▶ What is being asked:
In the listing that follows, locate the line containing "[InvokeTool; InvokeConnector; MemoryRead;" and the line containing "- intros c d. unfold rust_le, Capability_rust_ord. lia.". Retype exactly those two lines and every line between them, and nothing more.

▶ Exercise material:
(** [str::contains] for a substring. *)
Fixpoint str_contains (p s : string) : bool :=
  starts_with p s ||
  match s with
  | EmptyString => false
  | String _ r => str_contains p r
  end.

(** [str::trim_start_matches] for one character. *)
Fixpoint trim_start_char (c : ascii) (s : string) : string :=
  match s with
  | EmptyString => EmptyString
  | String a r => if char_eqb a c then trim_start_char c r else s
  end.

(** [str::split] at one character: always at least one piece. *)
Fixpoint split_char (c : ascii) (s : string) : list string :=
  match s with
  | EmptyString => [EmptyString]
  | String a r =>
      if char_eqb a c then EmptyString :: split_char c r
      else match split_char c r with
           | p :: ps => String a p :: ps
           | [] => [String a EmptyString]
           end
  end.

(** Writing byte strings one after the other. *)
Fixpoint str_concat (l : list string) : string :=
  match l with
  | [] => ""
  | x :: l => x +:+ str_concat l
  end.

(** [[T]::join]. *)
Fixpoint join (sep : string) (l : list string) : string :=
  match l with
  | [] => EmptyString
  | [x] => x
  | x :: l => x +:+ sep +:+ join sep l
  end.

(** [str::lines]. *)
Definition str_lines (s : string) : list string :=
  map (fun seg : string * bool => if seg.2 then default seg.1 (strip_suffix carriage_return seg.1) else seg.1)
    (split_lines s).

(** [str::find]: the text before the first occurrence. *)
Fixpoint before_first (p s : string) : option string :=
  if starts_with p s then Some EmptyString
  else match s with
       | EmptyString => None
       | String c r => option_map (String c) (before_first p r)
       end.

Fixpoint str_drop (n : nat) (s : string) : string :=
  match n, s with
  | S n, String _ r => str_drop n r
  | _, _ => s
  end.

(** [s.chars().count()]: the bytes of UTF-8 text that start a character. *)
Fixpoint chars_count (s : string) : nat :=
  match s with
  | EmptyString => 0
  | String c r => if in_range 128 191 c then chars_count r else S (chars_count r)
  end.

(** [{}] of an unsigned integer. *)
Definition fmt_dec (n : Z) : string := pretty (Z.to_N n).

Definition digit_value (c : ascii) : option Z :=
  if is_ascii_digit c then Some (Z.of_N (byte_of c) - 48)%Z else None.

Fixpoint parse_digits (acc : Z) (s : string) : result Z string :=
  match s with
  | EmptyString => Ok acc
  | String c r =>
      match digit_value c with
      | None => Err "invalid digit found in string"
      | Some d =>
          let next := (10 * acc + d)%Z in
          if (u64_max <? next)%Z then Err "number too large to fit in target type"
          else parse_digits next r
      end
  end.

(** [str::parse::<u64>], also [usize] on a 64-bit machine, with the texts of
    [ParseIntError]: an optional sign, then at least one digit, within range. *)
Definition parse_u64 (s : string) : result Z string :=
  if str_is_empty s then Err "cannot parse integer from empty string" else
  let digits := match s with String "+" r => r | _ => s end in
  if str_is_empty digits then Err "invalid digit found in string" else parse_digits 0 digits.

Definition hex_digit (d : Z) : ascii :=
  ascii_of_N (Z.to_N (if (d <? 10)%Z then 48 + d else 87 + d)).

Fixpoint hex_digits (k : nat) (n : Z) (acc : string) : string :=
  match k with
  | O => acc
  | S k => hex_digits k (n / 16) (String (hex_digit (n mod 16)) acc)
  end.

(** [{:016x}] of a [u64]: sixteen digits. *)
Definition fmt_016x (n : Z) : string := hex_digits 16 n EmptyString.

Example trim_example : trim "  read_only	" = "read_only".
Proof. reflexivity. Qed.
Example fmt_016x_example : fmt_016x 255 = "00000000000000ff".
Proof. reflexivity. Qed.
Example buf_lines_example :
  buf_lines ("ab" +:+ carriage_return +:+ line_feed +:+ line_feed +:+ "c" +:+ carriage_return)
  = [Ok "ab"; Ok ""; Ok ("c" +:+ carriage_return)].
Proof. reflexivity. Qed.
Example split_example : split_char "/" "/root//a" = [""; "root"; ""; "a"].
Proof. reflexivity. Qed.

==

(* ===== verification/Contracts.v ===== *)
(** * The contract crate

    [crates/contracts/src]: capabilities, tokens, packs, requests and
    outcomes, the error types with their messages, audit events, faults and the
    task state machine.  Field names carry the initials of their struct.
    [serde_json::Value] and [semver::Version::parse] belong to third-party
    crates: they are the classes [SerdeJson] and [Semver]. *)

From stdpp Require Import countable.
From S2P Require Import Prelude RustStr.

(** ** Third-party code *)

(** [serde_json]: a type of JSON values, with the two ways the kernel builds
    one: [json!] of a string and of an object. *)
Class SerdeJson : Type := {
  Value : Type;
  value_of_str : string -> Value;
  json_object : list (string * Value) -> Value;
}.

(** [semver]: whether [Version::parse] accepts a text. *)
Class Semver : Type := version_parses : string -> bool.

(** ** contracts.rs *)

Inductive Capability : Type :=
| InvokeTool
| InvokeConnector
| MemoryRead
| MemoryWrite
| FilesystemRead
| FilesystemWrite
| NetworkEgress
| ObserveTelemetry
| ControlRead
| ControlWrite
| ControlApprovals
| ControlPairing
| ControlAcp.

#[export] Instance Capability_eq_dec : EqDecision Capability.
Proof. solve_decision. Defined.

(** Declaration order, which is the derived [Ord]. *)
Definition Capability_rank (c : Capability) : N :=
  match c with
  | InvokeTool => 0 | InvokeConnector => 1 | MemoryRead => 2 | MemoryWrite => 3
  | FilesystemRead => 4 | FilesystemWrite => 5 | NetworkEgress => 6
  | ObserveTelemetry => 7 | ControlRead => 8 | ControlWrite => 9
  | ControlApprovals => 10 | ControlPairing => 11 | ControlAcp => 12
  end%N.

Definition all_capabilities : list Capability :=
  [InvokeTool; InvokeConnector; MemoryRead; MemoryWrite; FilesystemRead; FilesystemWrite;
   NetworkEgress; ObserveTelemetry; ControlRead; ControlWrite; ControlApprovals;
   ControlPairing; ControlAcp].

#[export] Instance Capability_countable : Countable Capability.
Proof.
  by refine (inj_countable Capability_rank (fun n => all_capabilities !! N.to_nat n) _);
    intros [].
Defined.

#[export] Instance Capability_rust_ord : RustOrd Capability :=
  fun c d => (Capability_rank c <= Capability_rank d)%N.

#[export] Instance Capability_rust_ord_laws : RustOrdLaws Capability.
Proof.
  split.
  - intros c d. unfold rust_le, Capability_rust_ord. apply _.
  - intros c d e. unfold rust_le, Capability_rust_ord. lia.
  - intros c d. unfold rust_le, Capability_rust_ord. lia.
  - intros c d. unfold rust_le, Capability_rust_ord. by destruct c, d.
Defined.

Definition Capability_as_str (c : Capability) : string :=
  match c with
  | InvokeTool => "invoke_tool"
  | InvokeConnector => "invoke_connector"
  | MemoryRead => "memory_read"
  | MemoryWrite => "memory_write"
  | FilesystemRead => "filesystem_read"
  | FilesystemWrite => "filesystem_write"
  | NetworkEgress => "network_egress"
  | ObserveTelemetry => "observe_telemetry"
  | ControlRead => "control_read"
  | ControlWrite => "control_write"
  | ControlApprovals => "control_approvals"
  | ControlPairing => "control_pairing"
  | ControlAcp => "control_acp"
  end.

---

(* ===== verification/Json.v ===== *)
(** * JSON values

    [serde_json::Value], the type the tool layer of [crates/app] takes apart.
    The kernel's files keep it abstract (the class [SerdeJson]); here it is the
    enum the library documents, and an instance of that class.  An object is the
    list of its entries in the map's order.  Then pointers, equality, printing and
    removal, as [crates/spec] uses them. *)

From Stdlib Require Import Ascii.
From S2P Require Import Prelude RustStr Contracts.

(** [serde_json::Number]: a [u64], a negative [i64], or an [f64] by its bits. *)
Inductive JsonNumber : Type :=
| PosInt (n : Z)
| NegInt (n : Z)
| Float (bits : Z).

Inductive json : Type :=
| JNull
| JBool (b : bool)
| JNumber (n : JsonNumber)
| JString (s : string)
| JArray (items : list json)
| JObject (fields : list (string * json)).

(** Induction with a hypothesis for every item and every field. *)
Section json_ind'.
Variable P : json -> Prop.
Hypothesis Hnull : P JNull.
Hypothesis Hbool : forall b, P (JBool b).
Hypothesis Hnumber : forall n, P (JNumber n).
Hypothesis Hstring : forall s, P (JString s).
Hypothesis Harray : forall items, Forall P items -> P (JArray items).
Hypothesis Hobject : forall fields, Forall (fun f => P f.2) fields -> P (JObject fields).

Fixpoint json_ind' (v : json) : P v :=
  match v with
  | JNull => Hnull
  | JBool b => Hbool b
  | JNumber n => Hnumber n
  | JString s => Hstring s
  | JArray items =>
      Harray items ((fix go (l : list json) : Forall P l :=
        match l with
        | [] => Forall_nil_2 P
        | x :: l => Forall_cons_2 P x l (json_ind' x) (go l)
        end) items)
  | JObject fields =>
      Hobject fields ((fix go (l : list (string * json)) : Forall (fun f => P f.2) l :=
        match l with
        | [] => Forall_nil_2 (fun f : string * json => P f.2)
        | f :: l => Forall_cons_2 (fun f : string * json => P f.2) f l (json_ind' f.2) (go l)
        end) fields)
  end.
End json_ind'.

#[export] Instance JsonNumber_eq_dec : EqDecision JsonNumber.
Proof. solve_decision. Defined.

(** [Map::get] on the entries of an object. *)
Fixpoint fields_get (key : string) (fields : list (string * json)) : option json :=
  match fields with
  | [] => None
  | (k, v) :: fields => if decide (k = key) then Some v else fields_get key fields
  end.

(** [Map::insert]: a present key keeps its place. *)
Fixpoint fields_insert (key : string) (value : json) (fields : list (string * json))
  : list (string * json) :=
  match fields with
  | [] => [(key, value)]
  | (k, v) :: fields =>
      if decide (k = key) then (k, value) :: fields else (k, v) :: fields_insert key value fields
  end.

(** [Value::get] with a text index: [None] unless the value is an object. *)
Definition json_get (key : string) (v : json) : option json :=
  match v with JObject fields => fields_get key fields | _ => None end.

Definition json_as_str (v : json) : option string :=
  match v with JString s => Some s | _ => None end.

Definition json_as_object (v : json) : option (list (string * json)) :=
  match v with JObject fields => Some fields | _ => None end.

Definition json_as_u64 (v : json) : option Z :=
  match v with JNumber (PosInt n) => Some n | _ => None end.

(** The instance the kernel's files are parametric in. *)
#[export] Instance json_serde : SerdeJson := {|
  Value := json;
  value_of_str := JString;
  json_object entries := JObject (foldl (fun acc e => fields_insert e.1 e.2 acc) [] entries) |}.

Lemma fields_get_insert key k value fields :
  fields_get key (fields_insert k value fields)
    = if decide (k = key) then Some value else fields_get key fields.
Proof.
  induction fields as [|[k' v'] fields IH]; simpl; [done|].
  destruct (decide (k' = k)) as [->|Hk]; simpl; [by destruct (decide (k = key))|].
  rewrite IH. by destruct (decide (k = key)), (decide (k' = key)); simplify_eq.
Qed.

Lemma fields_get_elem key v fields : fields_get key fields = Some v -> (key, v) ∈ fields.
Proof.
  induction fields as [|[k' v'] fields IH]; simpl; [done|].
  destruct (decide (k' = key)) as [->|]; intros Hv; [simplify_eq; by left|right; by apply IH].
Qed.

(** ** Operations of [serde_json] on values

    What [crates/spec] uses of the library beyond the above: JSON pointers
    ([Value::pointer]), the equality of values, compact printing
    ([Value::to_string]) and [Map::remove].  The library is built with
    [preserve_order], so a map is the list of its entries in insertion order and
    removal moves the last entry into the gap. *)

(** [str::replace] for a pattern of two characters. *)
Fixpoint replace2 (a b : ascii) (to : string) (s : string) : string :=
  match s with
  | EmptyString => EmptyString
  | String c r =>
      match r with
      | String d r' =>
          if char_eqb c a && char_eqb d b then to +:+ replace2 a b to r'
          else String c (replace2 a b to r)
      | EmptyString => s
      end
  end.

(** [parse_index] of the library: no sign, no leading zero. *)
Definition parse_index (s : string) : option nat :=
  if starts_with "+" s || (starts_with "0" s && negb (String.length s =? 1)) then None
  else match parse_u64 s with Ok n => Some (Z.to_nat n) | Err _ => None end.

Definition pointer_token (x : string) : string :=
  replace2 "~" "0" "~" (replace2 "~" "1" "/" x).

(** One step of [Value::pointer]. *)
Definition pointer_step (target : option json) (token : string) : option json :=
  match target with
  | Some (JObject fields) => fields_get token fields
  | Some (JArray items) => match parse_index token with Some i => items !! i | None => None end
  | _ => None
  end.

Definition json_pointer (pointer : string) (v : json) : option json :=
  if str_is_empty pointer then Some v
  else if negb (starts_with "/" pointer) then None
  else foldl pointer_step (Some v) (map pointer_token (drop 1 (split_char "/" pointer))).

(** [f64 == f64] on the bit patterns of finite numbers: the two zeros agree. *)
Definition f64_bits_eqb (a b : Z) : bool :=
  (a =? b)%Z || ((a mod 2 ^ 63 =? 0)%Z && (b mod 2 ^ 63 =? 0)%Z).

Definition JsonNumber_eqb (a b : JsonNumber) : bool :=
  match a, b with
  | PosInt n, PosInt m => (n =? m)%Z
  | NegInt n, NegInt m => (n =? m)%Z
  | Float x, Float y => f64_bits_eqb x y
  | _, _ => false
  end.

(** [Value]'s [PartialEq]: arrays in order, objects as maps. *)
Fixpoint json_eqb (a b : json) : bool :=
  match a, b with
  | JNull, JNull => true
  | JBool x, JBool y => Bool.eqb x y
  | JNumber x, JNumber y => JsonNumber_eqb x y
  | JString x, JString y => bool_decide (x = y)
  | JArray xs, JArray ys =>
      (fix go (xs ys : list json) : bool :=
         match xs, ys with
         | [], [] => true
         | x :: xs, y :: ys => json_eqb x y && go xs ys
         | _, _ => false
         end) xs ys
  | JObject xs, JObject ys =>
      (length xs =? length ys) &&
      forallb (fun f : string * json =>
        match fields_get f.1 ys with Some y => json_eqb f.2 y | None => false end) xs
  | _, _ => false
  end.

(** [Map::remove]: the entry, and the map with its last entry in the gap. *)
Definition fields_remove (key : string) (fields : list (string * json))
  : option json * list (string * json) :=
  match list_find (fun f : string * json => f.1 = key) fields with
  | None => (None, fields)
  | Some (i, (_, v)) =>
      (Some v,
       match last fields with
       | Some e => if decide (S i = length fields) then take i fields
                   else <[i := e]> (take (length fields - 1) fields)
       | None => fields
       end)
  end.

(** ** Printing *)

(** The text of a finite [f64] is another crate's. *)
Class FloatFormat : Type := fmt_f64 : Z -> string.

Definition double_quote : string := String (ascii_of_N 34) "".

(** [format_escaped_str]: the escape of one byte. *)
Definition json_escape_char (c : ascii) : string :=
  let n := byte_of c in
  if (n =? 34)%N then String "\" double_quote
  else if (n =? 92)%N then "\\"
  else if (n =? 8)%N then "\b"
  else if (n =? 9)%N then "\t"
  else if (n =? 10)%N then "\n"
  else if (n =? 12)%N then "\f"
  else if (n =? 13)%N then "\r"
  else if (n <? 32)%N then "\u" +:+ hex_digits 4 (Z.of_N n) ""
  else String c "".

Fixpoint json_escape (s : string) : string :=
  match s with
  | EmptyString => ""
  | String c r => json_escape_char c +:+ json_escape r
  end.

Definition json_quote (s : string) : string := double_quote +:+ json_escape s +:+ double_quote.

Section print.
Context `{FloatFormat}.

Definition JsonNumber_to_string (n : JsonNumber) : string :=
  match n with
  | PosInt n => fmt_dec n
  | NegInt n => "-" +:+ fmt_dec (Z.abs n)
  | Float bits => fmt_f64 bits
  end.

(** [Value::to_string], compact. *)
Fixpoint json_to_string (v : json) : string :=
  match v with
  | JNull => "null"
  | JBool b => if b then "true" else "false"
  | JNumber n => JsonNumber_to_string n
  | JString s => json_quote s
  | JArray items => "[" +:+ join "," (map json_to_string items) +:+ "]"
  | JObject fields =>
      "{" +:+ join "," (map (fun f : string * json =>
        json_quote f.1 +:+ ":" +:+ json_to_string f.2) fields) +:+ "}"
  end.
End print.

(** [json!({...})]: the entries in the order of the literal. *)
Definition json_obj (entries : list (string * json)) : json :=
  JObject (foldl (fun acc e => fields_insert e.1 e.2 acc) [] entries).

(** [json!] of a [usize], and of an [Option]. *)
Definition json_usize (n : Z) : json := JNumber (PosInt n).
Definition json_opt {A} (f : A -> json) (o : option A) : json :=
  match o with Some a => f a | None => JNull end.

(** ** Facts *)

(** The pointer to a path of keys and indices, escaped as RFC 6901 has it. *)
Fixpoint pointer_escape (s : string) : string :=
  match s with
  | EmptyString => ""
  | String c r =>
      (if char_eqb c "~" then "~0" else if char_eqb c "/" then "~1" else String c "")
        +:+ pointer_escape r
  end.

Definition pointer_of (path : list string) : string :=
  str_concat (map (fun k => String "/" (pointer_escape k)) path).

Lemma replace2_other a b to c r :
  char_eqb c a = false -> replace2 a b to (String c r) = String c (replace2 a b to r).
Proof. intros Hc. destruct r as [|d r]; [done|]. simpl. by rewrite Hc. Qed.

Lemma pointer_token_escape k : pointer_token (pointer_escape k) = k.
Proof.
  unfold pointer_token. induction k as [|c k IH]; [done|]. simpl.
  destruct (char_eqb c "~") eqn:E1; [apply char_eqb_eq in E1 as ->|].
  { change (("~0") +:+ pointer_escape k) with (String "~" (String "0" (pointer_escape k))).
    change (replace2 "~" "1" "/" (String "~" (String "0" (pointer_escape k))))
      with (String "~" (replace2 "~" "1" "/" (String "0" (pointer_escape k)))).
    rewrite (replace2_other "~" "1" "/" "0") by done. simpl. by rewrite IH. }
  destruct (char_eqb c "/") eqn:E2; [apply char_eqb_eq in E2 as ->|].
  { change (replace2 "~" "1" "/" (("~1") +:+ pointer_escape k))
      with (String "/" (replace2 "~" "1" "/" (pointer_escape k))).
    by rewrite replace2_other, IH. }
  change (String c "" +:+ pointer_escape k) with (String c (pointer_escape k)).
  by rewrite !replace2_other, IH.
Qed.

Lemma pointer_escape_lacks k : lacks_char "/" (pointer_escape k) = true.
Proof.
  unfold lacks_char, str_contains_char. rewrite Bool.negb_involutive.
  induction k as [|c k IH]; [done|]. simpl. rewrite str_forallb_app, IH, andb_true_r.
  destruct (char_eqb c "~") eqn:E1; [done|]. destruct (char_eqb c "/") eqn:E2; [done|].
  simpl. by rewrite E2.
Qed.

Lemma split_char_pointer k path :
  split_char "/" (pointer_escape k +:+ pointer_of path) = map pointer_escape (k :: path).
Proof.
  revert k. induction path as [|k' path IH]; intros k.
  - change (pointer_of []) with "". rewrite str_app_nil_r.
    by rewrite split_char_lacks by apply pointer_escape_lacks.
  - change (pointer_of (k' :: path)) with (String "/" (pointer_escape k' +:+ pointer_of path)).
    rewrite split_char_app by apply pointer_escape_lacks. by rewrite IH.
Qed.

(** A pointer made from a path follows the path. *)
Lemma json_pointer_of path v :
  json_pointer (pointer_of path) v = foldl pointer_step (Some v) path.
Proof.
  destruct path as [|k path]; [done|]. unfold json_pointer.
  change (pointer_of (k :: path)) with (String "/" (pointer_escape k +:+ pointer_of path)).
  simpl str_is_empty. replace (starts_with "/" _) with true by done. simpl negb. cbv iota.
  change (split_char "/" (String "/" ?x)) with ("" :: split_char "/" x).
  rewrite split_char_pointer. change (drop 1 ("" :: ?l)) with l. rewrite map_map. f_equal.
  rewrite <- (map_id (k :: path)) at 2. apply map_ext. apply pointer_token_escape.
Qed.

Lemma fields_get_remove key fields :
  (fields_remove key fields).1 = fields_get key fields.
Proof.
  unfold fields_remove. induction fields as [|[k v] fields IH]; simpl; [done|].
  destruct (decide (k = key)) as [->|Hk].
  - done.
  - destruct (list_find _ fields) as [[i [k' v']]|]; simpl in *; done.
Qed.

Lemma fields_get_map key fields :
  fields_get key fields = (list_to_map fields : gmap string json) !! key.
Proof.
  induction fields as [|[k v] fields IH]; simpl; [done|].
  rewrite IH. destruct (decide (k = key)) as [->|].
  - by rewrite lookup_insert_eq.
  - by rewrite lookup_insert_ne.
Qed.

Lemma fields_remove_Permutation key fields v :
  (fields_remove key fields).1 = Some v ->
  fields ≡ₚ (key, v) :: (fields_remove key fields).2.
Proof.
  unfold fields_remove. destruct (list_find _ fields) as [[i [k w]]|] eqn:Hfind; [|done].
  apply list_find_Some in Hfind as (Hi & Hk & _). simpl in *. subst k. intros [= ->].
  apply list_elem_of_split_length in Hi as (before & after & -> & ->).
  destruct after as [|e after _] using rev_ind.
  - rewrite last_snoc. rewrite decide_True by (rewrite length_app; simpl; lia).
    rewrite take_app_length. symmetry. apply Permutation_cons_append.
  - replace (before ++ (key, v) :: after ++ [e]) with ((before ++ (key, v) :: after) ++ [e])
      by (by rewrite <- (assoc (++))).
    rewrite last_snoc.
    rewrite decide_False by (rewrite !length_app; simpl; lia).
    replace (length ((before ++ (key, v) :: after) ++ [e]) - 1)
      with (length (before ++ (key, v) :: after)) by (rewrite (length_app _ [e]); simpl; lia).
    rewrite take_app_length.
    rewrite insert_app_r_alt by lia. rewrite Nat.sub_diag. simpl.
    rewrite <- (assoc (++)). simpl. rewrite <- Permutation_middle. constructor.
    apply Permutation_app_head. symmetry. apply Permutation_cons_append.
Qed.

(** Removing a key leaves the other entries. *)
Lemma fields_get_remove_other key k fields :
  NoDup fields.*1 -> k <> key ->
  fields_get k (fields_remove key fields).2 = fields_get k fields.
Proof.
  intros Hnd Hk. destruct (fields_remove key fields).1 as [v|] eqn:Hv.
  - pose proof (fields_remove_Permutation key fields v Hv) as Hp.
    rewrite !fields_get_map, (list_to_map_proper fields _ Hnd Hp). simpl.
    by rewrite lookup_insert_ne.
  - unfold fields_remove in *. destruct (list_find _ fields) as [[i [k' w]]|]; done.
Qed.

▶ Solution to the exercise:
  [InvokeTool; InvokeConnector; MemoryRead; MemoryWrite; FilesystemRead; FilesystemWrite;
   NetworkEgress; ObserveTelemetry; ControlRead; ControlWrite; ControlApprovals;
   ControlPairing; ControlAcp].

#[export] Instance Capability_countable : Countable Capability.
Proof.
  by refine (inj_countable Capability_rank (fun n => all_capabilities !! N.to_nat n) _);
    intros [].
Defined.

#[export] Instance Capability_rust_ord : RustOrd Capability :=
  fun c d => (Capability_rank c <= Capability_rank d)%N.

#[export] Instance Capability_rust_ord_laws : RustOrdLaws Capability.
Proof.
  split.
  - intros c d. unfold rust_le, Capability_rust_ord. apply _.
  - intros c d e. unfold rust_le, Capability_rust_ord. lia.
  - intros c d. unfold rust_le, Capability_rust_ord. lia.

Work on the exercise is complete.